We took the driving in two hour shifts and kept the car rolling apart from petrol stops, when we also grabbed takeaway food, to arrive home in Mornington by ten o'clock Sunday morning! The reason for our own 'Marathon' was that we all had to be at work next morning ­ with me having to drive to Mildura.

The generator had packed in by the time I reached Mildura and I took it in for a new one and also asked them to fit a complete new exhaust system to replace the battered original. On the way home I got as far as Ouyen, a distance of about sixty miles, before the front of the new muffler came adrift and I was back to driving what sounded like a racing car. Murphy loved that car!

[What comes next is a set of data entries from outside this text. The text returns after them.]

(** The step back that ends the cascade at once: from the first entry, or
    onto an entry of the pattern, or onto an entry that has the pathname
    stepped back from. *)
Lemma bog_cascade_one fuel w :
  inv true w → RegExp.test PAT (location w) = false →
  pending w = [((-1)%Z, false)] → (History.index (history w) < fuel)%nat →
  let w' := drain (blocker true) handlePopState (settle true) fuel w in
  match History.index (history w) with
  | 0 => w' = set_pending [] w
  | S i =>
      let h := {| History.entries := History.entries (history w); History.index := i |} in
      String.eqb (History.pathname h) (location w) || RegExp.test PAT (History.pathname h)
        = true →
      history w' = h ∧ issued w' = issued w ∧ location w' = History.pathname h
  end.
Proof.
  intros Hinv Hl Hp Hf. destruct fuel as [|fuel]; [lia|]. cbn zeta.
  destruct (History.index (history w)) as [|i] eqn:Hi.
  - by rewrite bog_cascade_first.
  - intros Hstop. rewrite (bog_cascade_step fuel i) by done.
    pose proof Hinv as [[_ _ Hwf Hr] Hvis _ _ _].
    set (h := {| History.entries := History.entries (history w); History.index := i |}) in *.
    set (w1 := router_sync (set_history h (set_pending [] w))).
    assert (Hwf1 : History.wf h).
    { unfold History.wf in *. cbn. lia. }
    destruct (bog_settle true w w1 Hinv) as (Hi1 & Hh1 & Hl1 & Hcase); try done.
    { change (blocker true (location w) (History.pathname h) = false).
      by rewrite bog_blocker, Hl. }
    change (router w1) with (History.pathname h) in *.
    change (location w1) with (location w) in Hcase.
    change (history w1) with h in Hh1.
    change (issued w1) with (issued w) in Hcase.
    change (pending w1) with (@nil (Z * bool)) in Hcase.
    set (w2 := settle true w1) in *.
    destruct (String.eqb (History.pathname h) (location w)) eqn:Heq.
    { rewrite Hcase. rewrite drain_nil by done. apply String.eqb_eq in Heq.
      split; [done|]. split; [done|]. done. }
    cbn [orb] in Hstop. rewrite Hstop in Hcase. destruct Hcase as (His & Hpe & _).
    rewrite drain_nil by done. done.
Qed.


(** What an event does to the tracker. *)
Lemma bog_adopt_refs ENABLE h' w :
  inv ENABLE w → pending w = [] → History.wf h' →
  blocker ENABLE (location w) (History.pathname h') = false →
  let w' := idle (blocker ENABLE) handlePopState (settle ENABLE)
              (settle ENABLE (set_router (History.pathname h') (set_history h' w))) in
  refs w' = refs w ∨ is_Some (refs w').
Proof.
  intros Hinv Hp Hwf Hb.
  destruct (bog_adopt ENABLE h' w Hinv Hp Hwf Hb) as (_ & _ & _ & _ & _ & H).
  cbn zeta in *.
  destruct (String.eqb _ _); [left; by destruct_and!|].
  destruct (RegExp.test PAT _); [right; by destruct H as (_ & _ & -> & _)|].
  destruct ENABLE; [|left; by destruct_and!].
  destruct H as (Hn & _). rewrite Hn.
  match goal with |- ?x = None ∨ _ => destruct x end; [by right|by left].
Qed.

Lemma bog_step_refs ENABLE e w :
  inv ENABLE w → pending w = [] →
  refs (step ENABLE e w) = refs w ∨ is_Some (refs (step ENABLE e w)).
Proof.
  intros Hinv Hp. pose proof Hinv as [[_ _ Hwf _] _ _ _ _]. destruct e as [d|to].
  - destruct (ENABLE && RegExp.test PAT (location w) &&
              negb (RegExp.test PAT (History.pathname (History.go d (history w))))) eqn:Hb.
    + rewrite bog_traverse_blocked by done. by left.
    + rewrite bog_traverse_accepted by done.
      apply bog_adopt_refs; [done|done|by apply go_wf|by rewrite bog_blocker].
  - rewrite bog_navigate_eq by done.
    destruct (blocker ENABLE (location w) to) eqn:Hb; [by left|]. cbn zeta.
    apply bog_adopt_refs; [done|done|by apply pushState_wf|].
    by rewrite pushState_pathname.
Qed.
(** The keys of the alias counts only grow at the end. *)
Lemma scan_keys_extend (data : list ClusterEntry.t)
    (acc : dict string Z * string) :
  exists ext,
    keys (fst (fold_left cluster_step data acc)) = keys (fst acc) ++ ext.
Proof.
  revert acc. induction data as [|m data IH]; intros acc; simpl.
  - exists []. now rewrite app_nil_r.
  - destruct (IH (cluster_step acc m)) as [ext ->].
    destruct acc as [ac name]. simpl. rewrite keys_upd.
    destruct (dict_get String.eqb ac (ClusterEntry.text m)).
    + now exists ext.
    + exists (ClusterEntry.text m :: ext). now rewrite <- app_assoc.
Qed.

Lemma first_occurrence {A} (eq_dec : forall a b : A, {a = b} + {a <> b})
    (x : A) (l : list A) :
  In x l -> exists pre post, l = pre ++ x :: post /\ ~ In x pre.
Proof.
  induction l as [|y l IH]; simpl; [easy|]. intros Hin.
  destruct (eq_dec y x) as [->|Hne].
  - exists [], l. split; [reflexivity|easy].
  - destruct Hin as [->|Hin]; [contradiction|].
    destruct (IH Hin) as (pre & post & -> & Hpre).
    exists (y :: pre), post. split; [reflexivity|].
    simpl. intros [H|H]; [contradiction|]. now apply Hpre.
Qed.

Lemma scan_cluster_name_falsy (data : list ClusterEntry.t) :
  Forall (fun e => truthy (ClusterEntry.canonical e) = false) data ->
  snd (scan_cluster data) = "".
Proof.
  unfold scan_cluster. intros H.
  apply (fold_left_inv cluster_step
           (fun pre acc =>
              Forall (fun e => truthy (ClusterEntry.canonical e) = false)
                pre -> snd acc = "")); [reflexivity| |exact H].
  intros pre m [ac name] IH Hall. apply Forall_app in Hall.
  destruct Hall as [Hpre Hm]. inversion Hm; subst. simpl.
  rewrite H2. now apply IH.
Qed.

Lemma NoDup_app_unique {A} (l1 l2 l1' l2' : list A) (x : A) :
  NoDup (l1 ++ x :: l2) -> l1 ++ x :: l2 = l1' ++ x :: l2' -> l1 = l1'.
Proof.
  revert l1'. induction l1 as [|a l1 IH]; intros [|a' l1'] Hnd E;
    simpl in *.
  - reflexivity.
  - injection E as <- E. inversion Hnd as [|? ? Hnotin _]; subst.
    exfalso. apply Hnotin. apply in_or_app. right. now left.
  - injection E as -> E. inversion Hnd as [|? ? Hnotin _]; subst.
    exfalso. apply Hnotin. apply in_or_app. right. now left.
  - injection E as <- E. f_equal. inversion Hnd; subst. now apply IH.
Qed.

(** X9: when entries of a cluster supply a non-empty canonical name, the
    last of them is the canonical name of the Character. *)
Theorem canonical_name_last_supplied (cluster_id : Z)
    (pre post : list ClusterEntry.t) (e : ClusterEntry.t)
    (ch : Character.t) :
  character_of_cluster (cluster_id, pre ++ e :: post) = Some ch ->
  truthy (ClusterEntry.canonical e) = true ->
  Forall (fun e' => truthy (ClusterEntry.canonical e') = false) post ->
  Character.canonical_name ch = ClusterEntry.canonical e.
Proof.
  intros Hc He Hpost.
  pose proof (scan_cluster_last_wins pre post e He Hpost) as Hname.
  unfold character_of_cluster in Hc.
  destruct (scan_cluster (pre ++ e :: post)) as [ac name].
  simpl in Hname. subst name. rewrite He in Hc.
  now injection Hc as <-.
Qed.

(** X10: when no entry of a cluster supplies a canonical name, the
    canonical name of the Character is the surface text met most often
    in the cluster, and of the texts met as often the one met first:
    every text first met before it is strictly less frequent. *)
Theorem canonical_name_most_frequent (cluster_id : Z)
    (data : list ClusterEntry.t) (ch : Character.t) :
  character_of_cluster (cluster_id, data) = Some ch ->
  Forall (fun e => truthy (ClusterEntry.canonical e) = false) data ->
  let texts := map ClusterEntry.text data in
  let name := Character.canonical_name ch in
  (forall t, In t texts -> count_text t texts <= count_text name texts) /\
  exists before after,
    texts = before ++ name :: after /\ ~ In name before /\
    forall t, In t before -> count_text t texts < count_text name texts.
Proof.
  intros Hc Hfalsy texts name.
  pose proof (scan_cluster_name_falsy data Hfalsy) as Hn.
  destruct (scan_cluster_counts data) as [Hnd Hget].
  fold texts in Hget.
  unfold character_of_cluster in Hc.
  destruct (scan_cluster data) as [ac nm] eqn:Esc.
  simpl fst in Hnd, Hget. simpl snd in Hn. subst nm.
  simpl truthy in Hc. cbv iota in Hc.
  destruct (py_max ac) as [[nm n]|] eqn:Emax; [|discriminate].
  simpl in Hc. injection Hc as Hch.
  assert (Ename : name = nm) by (unfold name; now rewrite <- Hch).
  clearbody name. subst nm. clear Hch.
  destruct (py_max_spec _ _ Emax) as (l1 & l2 & Esplit & Hl1 & Hl2).
  simpl snd in Hl1, Hl2.
  assert (Hval : forall t v, In (t, v) ac ->
                             v = count_text t texts /\ In t texts).
  { intros t v Hin. apply (In_dict_get _ Seqb_eq _ _ _ Hnd) in Hin.
    rewrite Hget in Hin.
    pose proof (count_text_nonneg t texts).
    destruct (Z.eqb_spec (count_text t texts) 0); [discriminate|].
    injection Hin as <-. split; [reflexivity|].
    apply count_text_pos. lia. }
  assert (Hkey : forall t, In t texts -> In (t, count_text t texts) ac).
  { intros t Hin. apply (dict_get_In _ Seqb_eq). rewrite Hget.
    apply count_text_pos in Hin.
    destruct (Z.eqb_spec (count_text t texts) 0); [lia|reflexivity]. }
  assert (Hmax : In (name, n) ac)
    by (rewrite Esplit; apply in_or_app; right; now left).
  destruct (Hval _ _ Hmax) as [Hn Hin_name].
  split.
  - intros t Hin. apply Hkey in Hin. rewrite Esplit in Hin.
    apply in_app_or in Hin. rewrite <- Hn.
    rewrite Forall_forall in Hl1, Hl2.
    destruct Hin as [Hin|[Hin|Hin]].
    + apply Hl1 in Hin. simpl in Hin. lia.
    + injection Hin as _ <-. lia.
    + apply Hl2 in Hin. simpl in Hin. lia.
  - destruct (first_occurrence string_dec name texts Hin_name)
      as (before & after & Etexts & Hnotin).
    exists before, after. split; [exact Etexts|]. split; [exact Hnotin|].
    intros t Ht.
    (* the keys met in [before] come ahead of [name] among the keys *)
    unfold texts in Etexts. apply map_eq_app in Etexts.
    destruct Etexts as (d1 & d2' & Edata & Ed1 & Ed2).
    destruct d2' as [|m d2]; [discriminate|]. simpl in Ed2.
    injection Ed2 as Em Ed2.
    assert (Hkeys : exists ext,
              keys ac
              = keys (fst (scan_cluster d1)) ++ name :: ext).
    { change ac with (fst (ac, "")). rewrite <- Esc.
      unfold scan_cluster. rewrite Edata, fold_left_app. simpl.
      destruct (scan_keys_extend d2
                  (cluster_step (fold_left cluster_step d1 ([], "")) m))
        as [ext ->].
      destruct (fold_left cluster_step d1 ([], "")) as [ac1 nm1] eqn:E1.
      simpl. rewrite keys_upd, Em.
      destruct (dict_get String.eqb ac1 name) eqn:Eg.
      - exfalso. apply Hnotin. rewrite <- Ed1.
        destruct (scan_cluster_counts d1) as [_ Hget1].
        unfold scan_cluster in Hget1. rewrite E1 in Hget1. simpl in Hget1.
        rewrite Hget1 in Eg. apply count_text_pos.
        pose proof (count_text_nonneg name (map ClusterEntry.text d1)).
        destruct (Z.eqb_spec (count_text name (map ClusterEntry.text d1)) 0);
          [discriminate|lia].
      - exists ext. now rewrite <- app_assoc. }
    destruct Hkeys as [ext Hkeys].
    assert (Hl1keys : map fst l1 = keys (fst (scan_cluster d1))).
    { apply (NoDup_app_unique _ (map fst l2) _ ext name).
      - change (map fst l1 ++ name :: map fst l2)
          with (map fst l1 ++ map fst ((name, n) :: l2)).
        rewrite <- map_app, <- Esplit. exact Hnd.
      - rewrite <- Hkeys, Esplit. unfold keys. now rewrite map_app. }
    assert (Ht1 : In t (map fst l1)).
    { rewrite Hl1keys. destruct (scan_cluster_counts d1) as [_ Hget1].
      simpl in Hget1. specialize (Hget1 t). rewrite Ed1 in Hget1.
      apply count_text_pos in Ht.
      destruct (Z.eqb_spec (count_text t before) 0); [lia|].
      apply (dict_get_In _ Seqb_eq) in Hget1.
      apply (in_map fst) in Hget1. exact Hget1. }
    apply in_map_iff in Ht1. destruct Ht1 as ([t' v] & Et' & Hin1).
    simpl in Et'. subst t'.
    assert (Hin_all : In (t, v) ac)
      by (rewrite Esplit; apply in_or_app; now left).
    destruct (Hval _ _ Hin_all) as [-> _].
    rewrite Forall_forall in Hl1. apply Hl1 in Hin1. simpl in Hin1. lia.
Qed.

(** A cluster whose entries name it twice, then not. *)
Definition example_cluster_named : list ClusterEntry.t :=
  [ ClusterEntry.mk "Tom" "PROP" "Tom Sawyer";
    ClusterEntry.mk "he" "PRON" "";
    ClusterEntry.mk "Tom" "PROP" "Thomas Sawyer";
    ClusterEntry.mk "the boy" "NOM" "" ].

(** A cluster none of whose entries names it; "Tom" and "the boy" are
    met twice each, "Tom" first. *)
Definition example_cluster_unnamed : list ClusterEntry.t :=
  [ ClusterEntry.mk "he" "PRON" "";
    ClusterEntry.mk "Tom" "PROP" "";
    ClusterEntry.mk "the boy" "NOM" "";
    ClusterEntry.mk "the boy" "NOM" "";
    ClusterEntry.mk "Tom" "PROP" "" ].

Lemma canonical_name_last_supplied_witness :
  exists ch,
    character_of_cluster (5, example_cluster_named) = Some ch /\
    Character.canonical_name ch = "Thomas Sawyer".
Proof.
  eexists. split; [vm_compute; reflexivity|].
  apply (canonical_name_last_supplied 5
           [ClusterEntry.mk "Tom" "PROP" "Tom Sawyer";
            ClusterEntry.mk "he" "PRON" ""]
           [ClusterEntry.mk "the boy" "NOM" ""]
           (ClusterEntry.mk "Tom" "PROP" "Thomas Sawyer")).
  - vm_compute. reflexivity.
  - reflexivity.
  - repeat constructor.
Defined.
(** * svg2latex: transforms, lengths and extraction

    A shallow embedding of [svg2latex.py] and [svg2pdf.py].

    Modelling conventions.
    - A Python [float] is an exact rational ([Qc], canonical fractions with
      Leibniz equality); every arithmetic expression is kept in the order the
      source writes it.  What is stated of [float] is stated either of the
      expression that the source computes, or of sums with 0 and products
      with 0 and 1, which finite binary64 numbers compute exactly as well.
      Rounding is treated apart: [AffineOver] is the class over any carrier
      and any two operations, taken at the binary64 numbers of the machine
      ([PrimFloat]) and at rationals with a rounded sum and product.
      Infinities and NaN are outside the model.
    - A Python [str] is a [string]; the scanners work on its characters
      ([list ascii]).  Only ASCII text is modelled: a byte above 127 is neither
      a word character nor white space.
    - An exception is a value of [exn]; a function that may raise returns a
      [result].
    - A parsed document is an arena of elements in document order; an element
      reference is its index, the parent link is stored with the element and
      [remove] unlinks an element in place (its subtree stays intact). *)

From Stdlib Require Import ZArith QArith Qcanon Qabs Lqa String Ascii List Lia Bool.
From Stdlib Require PrimFloat.
From stdpp Require Import base option list gmap strings.

Local Open Scope string_scope.
Local Open Scope list_scope.

(** ** Numbers *)

Definition float : Type := Qc.
Bind Scope Qc_scope with float.

Definition of_Z (z : Z) : float := Q2Qc (inject_Z z).
Definition of_frac (n : Z) (d : positive) : float := Q2Qc (n # d).

(** ** Exceptions *)

Inductive exn : Type :=
| KeyError (key : string)
| ValueError (text : string)
| AttributeError (what : string)
| OSError (path : string)
| Exception (msg : string)
| Unbounded.  (* a loop outran its bound: only on a cyclic parent chain *)

Inductive result (A : Type) : Type :=
| Ok (a : A)
| Raise (e : exn).
Arguments Ok {A} a.
Arguments Raise {A} e.

Definition rbind {A B : Type} (r : result A) (k : A -> result B) : result B :=
  match r with
  | Ok a => k a
  | Raise e => Raise e
  end.

Notation "'let*' x ':=' c 'in' k" := (rbind c (fun x => k))
  (at level 10, x pattern, c at level 100, k at level 200).

Fixpoint rmap {A B : Type} (f : A -> result B) (l : list A) : result (list B) :=
  match l with
  | [] => Ok []
  | x :: l' =>
      let* y := f x in
      let* ys := rmap f l' in
      Ok (y :: ys)
  end.

(** [for x in l: body], the loop state threaded through the iterations. *)
Fixpoint for_each {A S : Type} (body : A -> S -> result S) (l : list A) (s : S)
  : result S :=
  match l with
  | [] => Ok s
  | x :: l' => let* s' := body x s in for_each body l' s'
  end.

(** ** class AffineTransform (the same in both files, [scale] apart)

    The methods that update [s] in place return the new [s] here.
    [rotate_degrees] and [get_rotation] go through [math.sin], [math.cos] and
    [math.atan2]; no parser calls them.  [get_rotation] is left out;
    [rotate_degrees] takes the sine and the cosine of an angle in degrees
    from outside. *)

Module Affine.

Record AffineTransform : Type := mk {
  t : float * float;
  m : float * float * float * float;
}.

(** [AffineTransform()] *)
Definition identity : AffineTransform := mk (0, 0)%Qc (1, 0, 0, 1)%Qc.

Definition clone (s : AffineTransform) : AffineTransform := mk (t s) (m s).

(** [s.matrix(a,b,c,d,e,f)] *)
Definition matrix (s : AffineTransform) (a b c d e f : float) : AffineTransform :=
  let '(sa, sb, sc, sd) := m s in
  let '(se, sf) := t s in
  let ma := (sa*a + sc*b)%Qc in
  let mb := (sb*a + sd*b)%Qc in
  let mc := (sa*c + sc*d)%Qc in
  let md := (sb*c + sd*d)%Qc in
  let me := (sa*e + sc*f + se)%Qc in
  let mf := (sb*e + sd*f + sf)%Qc in
  mk (me, mf) (ma, mb, mc, md).

Definition translate (s : AffineTransform) (tx ty : float) : AffineTransform :=
  matrix s 1 0 0 1 tx ty.

(** [scale] of svg2pdf.py: [s.matrix(sx,0.0, 0.0,sy)] *)
Definition scale_svg2pdf (s : AffineTransform) (sx : float) (sy : option float)
  : AffineTransform :=
  let sy := match sy with None => sx | Some sy => sy end in
  matrix s sx 0 0 sy 0 0.

(** [scale] of svg2latex.py: [s.matrix(sx,0.0, sy,0.0)] *)
Definition scale_svg2latex (s : AffineTransform) (sx : float) (sy : option float)
  : AffineTransform :=
  let sy := match sy with None => sx | Some sy => sy end in
  matrix s sx 0 sy 0 0 0.

(** [s.applyTo(x, y)] *)
Definition applyTo (s : AffineTransform) (x y : float) : float * float :=
  let '(m0, m1, m2, m3) := m s in
  let xx := (fst (t s) + m0*x + m2*y)%Qc in
  let yy := (snd (t s) + m1*x + m3*y)%Qc in
  (xx, yy).

(** [s.applyTo(p)] with [y] left out: [x] is the pair. *)
Definition applyTo_point (s : AffineTransform) (p : float * float) : float * float :=
  applyTo s (fst p) (snd p).

(** [a * b] *)
Definition __mul__ (a b : AffineTransform) : AffineTransform :=
  let '(a11, a21, a12, a22) := m a in
  let '(a13, a23) := t a in
  let '(b11, b21, b12, b22) := m b in
  let '(b13, b23) := t b in
  let c11 := (a11*b11 + a12*b21)%Qc in
  let c12 := (a11*b12 + a12*b22)%Qc in
  let c13 := (a11*b13 + a12*b23 + a13)%Qc in
  let c21 := (a21*b11 + a22*b21)%Qc in
  let c22 := (a21*b12 + a22*b22)%Qc in
  let c23 := (a21*b13 + a22*b23 + a23)%Qc in
  mk (c13, c23) (c11, c21, c12, c22).

(** [s.rotate_degrees(angle, cx, cy)]; [sin_degrees angle] stands for
    [math.sin(math.radians(angle))], [cos_degrees] likewise. *)
Definition rotate_degrees (sin_degrees cos_degrees : float -> float)
    (s : AffineTransform) (angle cx cy : float) : AffineTransform :=
  let sin := sin_degrees angle in
  let cos := cos_degrees angle in
  let centred :=
    let s1 := translate s cx cy in
    let s2 := matrix s1 cos sin (- sin)%Qc cos 0 0 in
    translate s2 (- cx)%Qc (- cy)%Qc in
  if Qc_eq_dec cx 0%Qc then
    if Qc_eq_dec cy 0%Qc then matrix s cos sin (- sin)%Qc cos 0 0 else centred
  else centred.

End Affine.

Abbreviation AffineTransform := Affine.AffineTransform.
Infix "@*" := Affine.__mul__ (at level 40, left associativity).

(** The same class over a carrier [F] with a sum and a product of its own:
    [applyTo] and [__mul__] as the source writes them, operation by
    operation. *)

Module AffineOver.

Section Arithmetic.

Variable F : Type.
Variables add mul : F -> F -> F.

Record AffineTransform : Type := mk {
  t : F * F;
  m : F * F * F * F;
}.

(** [s.applyTo(x, y)] *)
Definition applyTo (s : AffineTransform) (x y : F) : F * F :=
  let '(m0, m1, m2, m3) := m s in
  let xx := add (add (fst (t s)) (mul m0 x)) (mul m2 y) in
  let yy := add (add (snd (t s)) (mul m1 x)) (mul m3 y) in
  (xx, yy).

Definition applyTo_point (s : AffineTransform) (p : F * F) : F * F :=
  applyTo s (fst p) (snd p).

(** [a * b] *)
Definition __mul__ (a b : AffineTransform) : AffineTransform :=
  let '(a11, a21, a12, a22) := m a in
  let '(a13, a23) := t a in
  let '(b11, b21, b12, b22) := m b in
  let '(b13, b23) := t b in
  let c11 := add (mul a11 b11) (mul a12 b21) in
  let c12 := add (mul a11 b12) (mul a12 b22) in
  let c13 := add (add (mul a11 b13) (mul a12 b23)) a13 in
  let c21 := add (mul a21 b11) (mul a22 b21) in
  let c22 := add (mul a21 b12) (mul a22 b22) in
  let c23 := add (add (mul a21 b13) (mul a22 b23)) a23 in
  mk (c13, c23) (c11, c21, c12, c22).

End Arithmetic.

Arguments mk {F} _ _.
Arguments t {F} _.
Arguments m {F} _.
Arguments applyTo {F} _ _ _ _ _.
Arguments applyTo_point {F} _ _ _ _.
Arguments __mul__ {F} _ _ _ _.

End AffineOver.

(** ** Characters and Python's string methods *)

Definition in_range (lo hi : nat) (c : ascii) : bool :=
  let n := nat_of_ascii c in (lo <=? n)%nat && (n <=? hi)%nat.

(** [str.isspace] and the regular expressions' [\s], ASCII part:
    TAB..CR, FS..US and the space. *)
Definition is_space (c : ascii) : bool := in_range 9 13 c || in_range 28 32 c.

Definition is_digit (c : ascii) : bool := in_range 48 57 c.

(** [\w], ASCII part: letters, digits and the underscore. *)
Definition is_word (c : ascii) : bool :=
  in_range 97 122 c || in_range 65 90 c || is_digit c || Ascii.eqb c "_".

Definition digit_value (c : ascii) : Z := Z.of_nat (nat_of_ascii c - 48).

(** The longest prefix of [l] whose characters satisfy [p], and the rest:
    a greedy [[class]*]. *)
Fixpoint span (p : ascii -> bool) (l : list ascii) : list ascii * list ascii :=
  match l with
  | c :: l' =>
      if p c then let '(pre, post) := span p l' in (c :: pre, post) else ([], l)
  | [] => ([], [])
  end.

Definition lstrip (l : list ascii) : list ascii := snd (span is_space l).

(** [s.strip()] *)
Definition strip_chars (l : list ascii) : list ascii := rev (lstrip (rev (lstrip l))).
Definition strip (s : string) : string :=
  string_of_list_ascii (strip_chars (list_ascii_of_string s)).

(** [s.split()]: the maximal runs of characters that are not white space.
    [cur] is the run being read, last character first. *)
Fixpoint split_runs (cur : list ascii) (l : list ascii) : list (list ascii) :=
  match l with
  | c :: l' =>
      if is_space c
      then match cur with
           | [] => split_runs [] l'
           | _ => rev cur :: split_runs [] l'
           end
      else split_runs (c :: cur) l'
  | [] => match cur with [] => [] | _ => [rev cur] end
  end.
Definition split (s : string) : list string :=
  map string_of_list_ascii (split_runs [] (list_ascii_of_string s)).

(** [s.split(sep)] for a one-character [sep]: never empty, empty pieces kept. *)
Fixpoint split_at (sep : ascii) (cur : list ascii) (l : list ascii) : list (list ascii) :=
  match l with
  | c :: l' =>
      if Ascii.eqb c sep then rev cur :: split_at sep [] l' else split_at sep (c :: cur) l'
  | [] => [rev cur]
  end.
Definition split_on (sep : ascii) (s : string) : list string :=
  map string_of_list_ascii (split_at sep [] (list_ascii_of_string s)).

(** [s.replace(a, b)] for one-character [a] and [b]. *)
Definition replace_chars (a b : ascii) (l : list ascii) : list ascii :=
  map (fun c => if Ascii.eqb c a then b else c) l.
Definition replace (a b : ascii) (s : string) : string :=
  string_of_list_ascii (replace_chars a b (list_ascii_of_string s)).

(** [s.partition(sep)] for a one-character [sep]: the text before the first
    [sep], whether there is one, and the text after it. *)
Fixpoint partition_chars (sep : ascii) (l : list ascii) : list ascii * bool * list ascii :=
  match l with
  | c :: l' =>
      if Ascii.eqb c sep then ([], true, l')
      else let '(a, found, b) := partition_chars sep l' in (c :: a, found, b)
  | [] => ([], false, [])
  end.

Three generators, four mounting brackets, two exhaust systems, two power brake units, a differential oil seal, the list was endless and correspondence with the Chrysler organisation, who had taken over the Rootes Group, became quite heated when they tried to get out of warranty claims.

My final letter to them stated that I had found the answer to my problem. I had just seen an announcement that they were marketing cars with a vinyl, floral roof and I said I was going to cover my car's roof with this, dig a large hole in the lawn and push the car in to act as a permanent artificial flower bed! At least no other poor individual would have trouble with it.

A solicitor looked at my list of troubles and gave the opinion that I definitely should win if I took Chrysler to court and demanded a replacement vehicle ­ but he then said that it could take two years to get to court. I couldn't afford to wait that long as the car would have sent me bankrupt by then so, after just ten months ownership, I traded it on a Toyota Corolla which never gave a moment's bother all the time I owned it! Murphy must specialise in Hillman Hunters.

I did spin the Toyota one dark night on the way home from an Apex meeting in Gippsland while I was Zone President. It went round three times very fast without hitting anything and I did the rest of the trip at a much slower speed.